[Stored items]

********************

(* ===== verification/Float64.v ===== *)
(** * Float64: Go's numeric types as the collector uses them

    Go's [float64] is IEEE 754 binary64.  It is modelled by the Standard
    Library's [spec_float] at precision 53 and [emax] 1024, whose
    operations round to nearest, ties to even, as Go's conversions do.
    Go's [int] is a 64-bit two's complement integer on the platforms the
    exporter is built for; it is a [Z] with the range stated where it
    matters.  [float64_of_int] is the conversion [float64(x)] applied to
    the seven link counters in [Collect]. *)

From Stdlib Require Export Floats.SpecFloat.
From S2P Require Import Prelude.

#[local] Open Scope Z_scope.

(** ** float64 *)

Definition float64 : Type := spec_float.

Definition f64_prec : Z := 53.
Definition f64_emax : Z := 1024.

#[export] Instance float64_eq_dec : EqDecision float64.
Proof. unfold float64. solve_decision. Defined.

(** A well-formed binary64: the mantissa is canonical for the exponent. *)
Definition f64_valid (x : float64) : bool := valid_binary f64_prec f64_emax x.

(** The integer [n * 2^e], rounded to the nearest binary64. *)
Definition f64_normalize (n e : Z) : float64 :=
  binary_normalize f64_prec f64_emax n e false.

Definition f64_zero : float64 := S754_zero false.
Definition f64_one : float64 := f64_normalize 1 0.

Definition f64_is_finite (x : float64) : bool :=
  match x with
  | S754_zero _ | S754_finite _ _ _ => true
  | S754_infinity _ | S754_nan => false
  end.

Definition f64_is_zero (x : float64) : bool :=
  match x with S754_zero _ => true | _ => false end.

(** The sign bit: set for negative numbers and for -0. *)
Definition f64_signbit (x : float64) : bool :=
  match x with
  | S754_zero s | S754_infinity s | S754_finite s _ _ => s
  | S754_nan => false
  end.

(** The value of a float when it is an integer: [m * 2^e] for [e >= 0],
    and [m / 2^(-e)] when that division is exact. *)
Definition f64_to_Z (x : float64) : option Z :=
  match x with
  | S754_zero _ => Some 0
  | S754_finite s m e =>
      let v :=
        if 0 <=? e then Some (Z.pos m * 2 ^ e)
        else if Z.pos m mod 2 ^ (- e) =? 0 then Some (Z.pos m / 2 ^ (- e))
        else None in
      (if s then Z.opp else id) <$> v
  | _ => None
  end.

(** ** int *)

Definition int : Type := Z.

Definition int_min : Z := - 2 ^ 63.
Definition int_max : Z := 2 ^ 63 - 1.

Definition in_int_range (n : Z) : bool := (int_min <=? n) && (n <=? int_max).

(** [float64(x)] for [x] of type [int]. *)
Definition float64_of_int (x : int) : float64 := f64_normalize x 0.

(** ** Normalisation of small integers

    An integer of at most 53 bits is shifted left until its mantissa has
    53 bits; no bit is lost. *)

Section Normalize.

Lemma digits2_pos_iter_xO m k :
  digits2_pos (Pos.iter xO m k) = (digits2_pos m + k)%positive.
Proof.
  induction k as [|k IH] using Pos.peano_ind.
  - simpl. lia.
  - rewrite Pos.iter_succ. simpl. rewrite IH. lia.
Qed.

Lemma pos_iter_xO_Z m k : Z.pos (Pos.iter xO m k) = Z.pos m * 2 ^ Z.pos k.
Proof.
  induction k as [|k IH] using Pos.peano_ind.
  - simpl. lia.
  - rewrite Pos.iter_succ, Pos2Z.inj_xO, IH, Pos2Z.inj_succ, Z.pow_succ_r; lia.
Qed.

Lemma digits2_pos_bound m :
  2 ^ (Z.pos (digits2_pos m) - 1) <= Z.pos m < 2 ^ Z.pos (digits2_pos m).
Proof.
  induction m as [m IH|m IH|]; simpl digits2_pos; [| |simpl; lia];
    rewrite Pos2Z.inj_succ;
    replace (Z.succ (Z.pos (digits2_pos m)) - 1)
      with (Z.succ (Z.pos (digits2_pos m) - 1)) by lia;
    rewrite !Z.pow_succ_r by lia;
    generalize dependent (2 ^ (Z.pos (digits2_pos m) - 1));
    generalize dependent (2 ^ Z.pos (digits2_pos m)); intros; lia.
Qed.

(** A number below [2^k] has at most [k] binary digits. *)
Lemma digits2_pos_le m k : 0 <= k -> Z.pos m < 2 ^ k -> Z.pos (digits2_pos m) <= k.
Proof.
  intros Hk Hm. destruct (Z_le_gt_dec (Z.pos (digits2_pos m)) k) as [|Hgt]; [done|].
  pose proof (digits2_pos_bound m) as [Hlo _].
  assert (2 ^ k <= 2 ^ (Z.pos (digits2_pos m) - 1)) by (apply Z.pow_le_mono_r; lia).
  lia.
Qed.

(** The mantissa and exponent [binary_round] produces for a positive
    integer of [d <= 53] digits: shifted left by [53 - d]. *)
Definition small_mantissa (m : positive) : positive :=
  match (53 - Z.pos (digits2_pos m))%Z with
  | Z.pos k => Pos.iter xO m k
  | _ => m
  end.

Definition small_exponent (m : positive) : Z := Z.pos (digits2_pos m) - 53.

Lemma small_mantissa_digits m :
  Z.pos (digits2_pos m) <= 53 -> Z.pos (digits2_pos (small_mantissa m)) = 53.
Proof.
  intros Hd. unfold small_mantissa.
  destruct (53 - Z.pos (digits2_pos m)) as [|k|k] eqn:E; [lia| |lia].
  rewrite digits2_pos_iter_xO. lia.
Qed.

Lemma small_mantissa_Z m :
  Z.pos (digits2_pos m) <= 53 ->
  Z.pos (small_mantissa m) = Z.pos m * 2 ^ (- small_exponent m).
Proof.
  intros Hd. unfold small_mantissa, small_exponent.
  destruct (53 - Z.pos (digits2_pos m)) as [|k|k] eqn:E; [|rewrite pos_iter_xO_Z|lia].
  - replace (- (Z.pos (digits2_pos m) - 53)) with 0 by lia. simpl. lia.
  - f_equal. f_equal. lia.
Qed.

Lemma binary_round_small s m :
  Z.pos (digits2_pos m) <= 53 ->
  binary_round f64_prec f64_emax s m 0 =
  S754_finite s (small_mantissa m) (small_exponent m).
Proof.
  intros Hd. pose proof (small_mantissa_digits m Hd) as Hd'.
  unfold binary_round, shl_align, fexp, emin, f64_prec, f64_emax.
  replace (Z.max (Z.pos (digits2_pos m) + 0 - 53) (3 - 1024 - 53) - 0)
    with (Z.pos (digits2_pos m) - 53) by lia.
  assert (Hfst : (match Z.pos (digits2_pos m) - 53 with
                  | Z.neg d => (Pos.iter xO m d, Z.max (Z.pos (digits2_pos m) + 0 - 53) (3 - 1024 - 53))
                  | _ => (m, 0)
                  end) = (small_mantissa m, small_exponent m)).
  { unfold small_mantissa, small_exponent.
    destruct (Z.pos (digits2_pos m) - 53) as [|d|d] eqn:E1;
      destruct (53 - Z.pos (digits2_pos m)) as [|k|k] eqn:E2; try lia.
    - done.
    - assert (d = k) as -> by lia. f_equal. lia. }
  rewrite Hfst. clear Hfst.
  unfold binary_round_aux, shr_fexp, fexp, emin, shr, small_exponent in *.
  simpl Zdigits2. rewrite Hd'.
  replace (Z.max (53 + (Z.pos (digits2_pos m) - 53) - 53) (3 - 1024 - 53) -
           (Z.pos (digits2_pos m) - 53)) with 0 by lia.
  simpl. rewrite Hd'.
  replace (Z.max (53 + (Z.pos (digits2_pos m) - 53) - 53) (3 - 1024 - 53) -
           (Z.pos (digits2_pos m) - 53)) with 0 by lia.
  simpl. destruct (Z.pos (digits2_pos m) - 53 <=? 1024 - 53) eqn:E; [done | lia].
Qed.

End Normalize.

(** ** Exactness of [float64(int)] *)

(** The value of the float [binary_round] gives a small positive integer
    is that integer. *)
Lemma f64_to_Z_small s m :
  Z.pos (digits2_pos m) <= 53 ->
  f64_to_Z (S754_finite s (small_mantissa m) (small_exponent m)) =
  Some ((if s then Z.opp else id) (Z.pos m)).
Proof.
  intros Hd. unfold f64_to_Z. rewrite small_mantissa_Z by done.
  assert (He : small_exponent m <= 0) by (unfold small_exponent; lia).
  destruct (Z.leb_spec 0 (small_exponent m)) as [H0|H0].
  - assert (small_exponent m = 0) as -> by lia. simpl. by rewrite Z.mul_1_r, Z.mul_1_r.
  - assert (0 < 2 ^ (- small_exponent m)) by (apply Z.pow_pos_nonneg; lia).
    rewrite Z.mod_mul, Z.div_mul by lia. done.
Qed.

(** Integers of magnitude below [2^53] convert without rounding: the
    float denotes the integer. *)
Lemma float64_of_int_to_Z (n : int) :
  - 2 ^ 53 < n < 2 ^ 53 -> f64_to_Z (float64_of_int n) = Some n.
Proof.
  intros Hn. unfold float64_of_int, f64_normalize, binary_normalize.
  destruct n as [|m|m]; [done| |];
    (rewrite binary_round_small, f64_to_Z_small; [done| |]);
    apply digits2_pos_le; lia.
Qed.

(** The result is a well-formed finite binary64. *)
Lemma small_float_valid s m :
  Z.pos (digits2_pos m) <= 53 ->
  f64_valid (S754_finite s (small_mantissa m) (small_exponent m)) = true.
Proof.
  intros Hd.
  unfold f64_valid, valid_binary, bounded, canonical_mantissa, fexp, emin.
  rewrite small_mantissa_digits by done.
  unfold small_exponent, f64_prec, f64_emax.
  apply andb_true_iff; split; [apply Z.eqb_eq | apply Z.leb_le]; lia.
Qed.

Lemma float64_of_int_small_valid (n : int) :
  - 2 ^ 53 < n < 2 ^ 53 ->
  f64_valid (float64_of_int n) = true /\ f64_is_finite (float64_of_int n) = true.
Proof.
  intros Hn. unfold float64_of_int, f64_normalize, binary_normalize.
  destruct n as [|m|m]; [done| |];
    (assert (Hd : Z.pos (digits2_pos m) <= 53) by (apply digits2_pos_le; lia));
    rewrite binary_round_small by done; (split; [by apply small_float_valid | done]).
Qed.

(** C39: [float64(n)] of an int of magnitude below [2^53] is a
    well-formed finite binary64 that denotes exactly [n]: the counters
    of a gateway are converted without rounding. *)
Theorem float64_of_int_exact (n : int) :
  - 2 ^ 53 < n < 2 ^ 53 ->
  f64_valid (float64_of_int n) = true /\
  f64_is_finite (float64_of_int n) = true /\
  f64_to_Z (float64_of_int n) = Some n.
Proof.
  intros Hn. destruct (float64_of_int_small_valid n Hn) as [Hv Hf].
  by rewrite Hv, Hf, float64_of_int_to_Z.
Qed.

Lemma float64_of_int_exact_witness :
  f64_valid (float64_of_int 99) = true /\
  f64_is_finite (float64_of_int 99) = true /\
  f64_to_Z (float64_of_int 99) = Some 99.
Proof. apply (float64_of_int_exact 99). lia. Defined.



(** Above [2^53] the conversion rounds: two different counters can be
    emitted as the same float. *)
Example float64_of_int_rounds :
  float64_of_int (2 ^ 53 + 1) = float64_of_int (2 ^ 53).
Proof. vm_compute. reflexivity. Qed.

(** The sign of the counter is the sign of the float. *)
Lemma float64_of_int_signbit (n : int) :
  - 2 ^ 53 < n < 2 ^ 53 -> f64_signbit (float64_of_int n) = (n <? 0).
Proof.
  intros Hn. unfold float64_of_int, f64_normalize, binary_normalize.
  destruct n as [|m|m]; [done| |];
    rewrite binary_round_small by (apply digits2_pos_le; lia); done.
Qed.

********************

Task details
A copy of each line in the data above that holds the string "when" is needed.

Exercise solution
(** The value of a float when it is an integer: [m * 2^e] for [e >= 0],
    and [m / 2^(-e)] when that division is exact. *)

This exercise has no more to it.